The task » Search the material below for the string "Compression" and extract each line that has it.

Data »

(* ===== verification/CatalogEntry.v ===== *)
(** * Catalog entries in files (src/catalog/catalog_entry/, src/binder/bind/ddl/bound_create_table_info.cpp,
      src/binder/ddl/property_definition.cpp, src/function/scalar_macro_function.cpp)

    What the catalog file and the log have of an entry: its type, name, identifier and whether it
    belongs to another entry; then, by its type, the properties and the rest of a table, a macro, a
    sequence or a user-defined type.  The log has the creation of a table as the information that
    the binder collected for it.  The type of an entry is the type of its contents. *)

From stdpp Require Import base numbers strings list sets.
From S2P Require Import Prelude Serializer Compression LogicalType Value ParsedExpression PropertyCollection SequenceEntry.
Local Open Scope Z_scope.

(** ** Enumerations *)

Inductive TableType := UNKNOWN_TABLE | NODE_TABLE | REL_TABLE | RDF_TABLE | REL_GROUP_TABLE | FOREIGN_TABLE.
Inductive ConflictAction := ON_CONFLICT_THROW | ON_CONFLICT_DO_NOTHING | INVALID_CONFLICT.
Inductive RelMultiplicity := MANY | ONE.
Inductive CatalogEntryType :=
| NODE_TABLE_ENTRY | REL_TABLE_ENTRY | REL_GROUP_ENTRY | RDF_GRAPH_ENTRY | FOREIGN_TABLE_ENTRY | SCALAR_MACRO_ENTRY
| AGGREGATE_FUNCTION_ENTRY | SCALAR_FUNCTION_ENTRY | REWRITE_FUNCTION_ENTRY | TABLE_FUNCTION_ENTRY | GDS_FUNCTION_ENTRY
| COPY_FUNCTION_ENTRY | SEQUENCE_ENTRY | TYPE_ENTRY | DUMMY_ENTRY.
#[global] Instance TableType_eq_dec : EqDecision TableType.
Proof. solve_decision. Defined.
#[global] Instance CatalogEntryType_eq_dec : EqDecision CatalogEntryType.
Proof. solve_decision. Defined.

Definition tableTypeByte (t : TableType) : Z :=
  match t with UNKNOWN_TABLE => 0 | NODE_TABLE => 1 | REL_TABLE => 2 | RDF_TABLE => 3 | REL_GROUP_TABLE => 4 | FOREIGN_TABLE => 5 end.
Definition conflictByte (t : ConflictAction) : Z :=
  match t with ON_CONFLICT_THROW => 0 | ON_CONFLICT_DO_NOTHING => 1 | INVALID_CONFLICT => 255 end.
Definition multiplicityByte (t : RelMultiplicity) : Z := match t with MANY => 0 | ONE => 1 end.
Definition entryTypeByte (t : CatalogEntryType) : Z :=
  match t with
  | NODE_TABLE_ENTRY => 0 | REL_TABLE_ENTRY => 1 | REL_GROUP_ENTRY => 2 | RDF_GRAPH_ENTRY => 3 | FOREIGN_TABLE_ENTRY => 4
  | SCALAR_MACRO_ENTRY => 10 | AGGREGATE_FUNCTION_ENTRY => 20 | SCALAR_FUNCTION_ENTRY => 21 | REWRITE_FUNCTION_ENTRY => 22
  | TABLE_FUNCTION_ENTRY => 23 | GDS_FUNCTION_ENTRY => 24 | COPY_FUNCTION_ENTRY => 25 | SEQUENCE_ENTRY => 40 | TYPE_ENTRY => 41
  | DUMMY_ENTRY => 100
  end.
Definition tableTypes : list TableType := [UNKNOWN_TABLE; NODE_TABLE; REL_TABLE; RDF_TABLE; REL_GROUP_TABLE; FOREIGN_TABLE].
Definition conflictActions : list ConflictAction := [ON_CONFLICT_THROW; ON_CONFLICT_DO_NOTHING; INVALID_CONFLICT].
Definition multiplicities : list RelMultiplicity := [MANY; ONE].
Definition entryTypes : list CatalogEntryType :=
  [NODE_TABLE_ENTRY; REL_TABLE_ENTRY; REL_GROUP_ENTRY; RDF_GRAPH_ENTRY; FOREIGN_TABLE_ENTRY; SCALAR_MACRO_ENTRY;
   AGGREGATE_FUNCTION_ENTRY; SCALAR_FUNCTION_ENTRY; REWRITE_FUNCTION_ENTRY; TABLE_FUNCTION_ENTRY; GDS_FUNCTION_ENTRY;
   COPY_FUNCTION_ENTRY; SEQUENCE_ENTRY; TYPE_ENTRY; DUMMY_ENTRY].
(* ===== verification/WALRecord.v ===== *)
(** * Records of the write-ahead log (src/storage/wal/wal_record.cpp, src/include/storage/wal/wal_record.h,
      and the serialization of vectors in src/common/vector/value_vector.cpp)

    A record is the byte of its type and then its members.  A vector in a record is its type and
    the values at its selected positions: [ValueVector::serialize] writes [getAsValue] of each, and
    [deSerialize] puts the values it reads into a new vector with [copyFromValue], where the null
    flag of the value decides.  The vectors of one record share their selection. *)

From stdpp Require Import base numbers strings list sets.
From S2P Require Import Prelude Serializer Compression LogicalType Value ParsedExpression PropertyCollection CatalogEntry.
Local Open Scope Z_scope.

Record VectorData := mkVectorData { vectorType : LogicalType; vectorValues : list Value }.

Definition serializeVectorData (v : VectorData) : Writer unit :=
  serializeType (vectorType v) ;;;
  serializeU 8 (Z.of_nat (length (vectorValues v))) ;;;
  serializeArray (fun x => serializeBool (isNull_ x)) (vectorValues v) ;;;
  serializeArray serializeVal (vectorValues v).
Definition deserializeVectorData (fuel : nat) : Reader VectorData :=
  t <- deserializeType fuel ;;
  n <- deserializeU 8 ;;
  nulls <- deserializeArray deserializeBool (Z.to_nat n) ;;
  values <- deserializeArray (deserializeVal fuel) (Z.to_nat n) ;;
  sret (mkVectorData t values).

Your response »
From S2P Require Import Prelude Serializer Compression LogicalType Value ParsedExpression PropertyCollection SequenceEntry.
From S2P Require Import Prelude Serializer Compression LogicalType Value ParsedExpression PropertyCollection CatalogEntry.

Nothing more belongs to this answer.